LEXINGTON, Ky. -- COVID-19 has affected schools across the state and that includes Fayette County Public Schools (FCPS).
Monday night, FCPS District Board of Education approved giving Superintendent Demetrus Liggins the authority to use COVID remote instruction days at his discretion to mitigate the coronavirus.
In a 4-0 vote, members of the board approved a motion pertaining to Senate Bill 25.
At FCPS, Dr. Liggins can now use remote instruction at schools, classrooms, grades, or group level for this school year.
“We find ourselves in a situation to where we have an amount of students or amount of staff that are out to do to Covid related issues,” Dr. Liggins said. “It allows us to shut down those campuses and switch to remote learning for students on those days.”

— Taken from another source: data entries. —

(** C24: For every size up to [2^31] and every random seed, the kensler shuffler
    that [NewKensler] returns yields a value for each of the positions
    [0 .. n-1] (its cycle walk ends), and those values are exactly the
    positions, each once.  Above [2^31 + 1] positions there are a seed and two
    positions that are sent to the same place: the final [i + p] wraps around in
    32 bits. *)
Theorem kensler_is_permutation n :
  (n ≤ 2 ^ 31 → ∀ draw k, NewKensler draw n = Ok (k, None) →
     ∃ js, mapM (Shuffle (kensler_permutations k)) (seqZ 0 n) = Some js ∧ js ≡ₚ seqZ 0 n) ∧
  (2 ^ 31 + 2 ≤ n ≤ 2 ^ 32 - 1 → ∃ draw k i j r, NewKensler draw n = Ok (k, None) ∧
     0 ≤ i < n ∧ 0 ≤ j < n ∧ i ≠ j ∧
     Shuffle (kensler_permutations k) i = Some r ∧ Shuffle (kensler_permutations k) j = Some r).
Proof.
  split; [|apply kensler_collides_above_2_31].
  intros Hn draw k Hk. apply permutes_list. by eapply NewKensler_permutes.
Qed.

Lemma kensler_is_permutation_witness :
  (∃ k js, NewKensler (λ _, Some 3) 10 = Ok (k, None) ∧
     mapM (Shuffle (kensler_permutations k)) (seqZ 0 10) = Some js ∧ js ≡ₚ seqZ 0 10) ∧
  ∃ draw k i j r, NewKensler draw 3000000000 = Ok (k, None) ∧
    0 ≤ i < 3000000000 ∧ 0 ≤ j < 3000000000 ∧ i ≠ j ∧
    Shuffle (kensler_permutations k) i = Some r ∧ Shuffle (kensler_permutations k) j = Some r.
Proof.
  split.
  - eexists. destruct (proj1 (kensler_is_permutation 10) ltac:(lia) (λ _, Some 3) (Kensler 10 3) eq_refl)
      as (js & Hjs & Hp).
    exists js. split; [reflexivity|]. split; [exact Hjs|exact Hp].
  - apply (proj2 (kensler_is_permutation 3000000000)). lia.
Defined.

(** Whenever [NewKensler] returns an error (more than [2^32 - 1] items, or
    no randomness), the shuffler returned with it never answers: no number of
    rounds leaves the loop of [Shuffle]. *)
Theorem kensler_error_value_diverges draw n k e :
  NewKensler draw n = Ok (k, Some e) →
  ∀ rounds i, ∃ i', loop_nat (kensler_body k) rounds i = inl i'.
Proof.
  intros Hk. assert (k = kensler_zero) as ->.
  { unfold NewKensler in Hk. destruct (2 ^ 32 - 1 <? n); [by simplify_eq|].
    destruct (rand_Int draw 0 (max n 2 - 1)); by simplify_eq. }
  destruct (kensler_round_bijective 0 32) as [Hr _]; [lia|].
  assert (∀ i, kensler_body kensler_zero i = inl (kensler_round 0 (Z.ones 32) i)) as Hbody.
  { intros i. unfold kensler_body, kensler_zero. cbn [k_l k_p].
    replace (kensler_mask 0) with (Z.ones 32) by (vm_compute; reflexivity).
    destruct (Z.ltb_spec (kensler_round 0 (Z.ones 32) i) 0); [|done].
    specialize (Hr i). lia. }
  induction rounds as [|r IH]; intros i; cbn [loop_nat]; [by exists i|].
  rewrite Hbody. apply IH.
Qed.

Lemma kensler_error_value_diverges_witness :
  ∃ k e, NewKensler (λ _, Some 0) (2 ^ 32) = Ok (k, Some e) ∧
    ∃ i', loop_nat (kensler_body k) 1000 7 = inl i'.
Proof.
  eexists _, _. split; [reflexivity|].
  apply (kensler_error_value_diverges (λ _, Some 0) (2 ^ 32) _
    (ErrMsg "value is larger than the maximal value allowable for kensler")).
  reflexivity.
Defined.

(** ** The naive shuffler *)
Lemma naive_swap_permutes draw n i p :
  2 ≤ n → (∃ v, draw i = Some v) → (Z.of_nat i < n) →
  p ≡ₚ seqZ 0 n → ∃ p', naive_swap draw n i p = Ok p' ∧ p' ≡ₚ seqZ 0 n.
Proof.
  intros Hn [v Hv] Hi Hp. unfold naive_swap, rand_Int. rewrite Hv.
  destruct (Z.leb_spec (n - 1) 0); [lia|]. cbn [res_bind].
  pose proof (Z.mod_pos_bound v (n - 1)). set (j := v mod (n - 1)) in *.
  assert (Z.of_nat (length p) = n) as Hlen.
  { apply Permutation_length in Hp. rewrite length_seqZ in Hp. lia. }
  destruct (Z.eqb_spec j (Z.of_nat i)) as [|Hne]; [by exists p|].
  destruct (index_total p (Z.of_nat i)) as [pi Epi]; [lia|].
  destruct (index_total p j) as [pj Epj]; [lia|].
  rewrite Epi, Epj. cbn [res_bind]. rewrite store_Ok by lia. cbn [res_bind].
  rewrite store_Ok by (rewrite length_insert; lia). eexists. split; [done|].
  apply index_Ok in Epi as [_ Epi], Epj as [_ Epj].
  rewrite <-Hp. by apply swap_Permutation.
Qed.

(** For two items or more, and with a working random source, [NewNaive]
    returns a table that lists each position exactly once, whatever is drawn. *)
Theorem naive_is_permutation draw n :
  2 ≤ n → (∀ i, ∃ v, draw i = Some v) →
  ∃ k js, NewNaive draw n = Ok k ∧
    mapM (Shuffle (naive_permutations k)) (seqZ 0 n) = Some js ∧ js ≡ₚ seqZ 0 n.
Proof.
  intros Hn Hd. unfold NewNaive. destruct (Z.ltb_spec n 0); [lia|].
  destruct (for_res_invariant (λ _ p, p ≡ₚ seqZ 0 n) (naive_swap draw n) 0 (Z.to_nat n) (seqZ 0 n))
    as (p & -> & Hp); [done| |].
  { intros i p Hi Hp. apply naive_swap_permutes; [lia|apply Hd|lia|done]. }
  exists (Naive p), p. split; [done|]. split; [|done].
  assert (Z.of_nat (length p) = n) as Hlen.
  { apply Permutation_length in Hp. rewrite length_seqZ in Hp. lia. }
  apply mapM_Some_2, Forall2_same_length_lookup_2; [rewrite length_seqZ; lia|].
  intros i x y Hx Hy. apply lookup_seqZ in Hx as [-> Hi].
  cbn [Shuffle naive_permutations]. unfold naive_Shuffle. cbn [n_p].
  assert (index p (0 + Z.of_nat i) = Ok y) as ->; [|done].
  apply index_Ok. split; [lia|]. by rewrite Z.add_0_l, Nat2Z.id.
Qed.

Liggins said it all depends on the number of COVID-19 cases.
“We look every single day. I sit down with the principal supervisors and sometimes with the principals to really look, see what cases do we have in the classrooms?” Liggins said. “What cases do we have schoolwide, is there a cluster of schools that are experiencing a large amount of COVID or illness in general. And just really look at it case by case, campus by campus, classroom by classroom.”
The district will continue monitoring COVID-19 cases, staff and student absences, and make school by school decisions to consider remote learning.
On the remote instruction days, teachers will deliver lessons in a live-virtual format.
“It still would require teachers to come in person, those teachers are not isolated, or in quarantine, to teach synchronistically to their students that are learning from home,” Liggins said.
FCPS said they are reserving Non-Traditional-Instruction for weather days.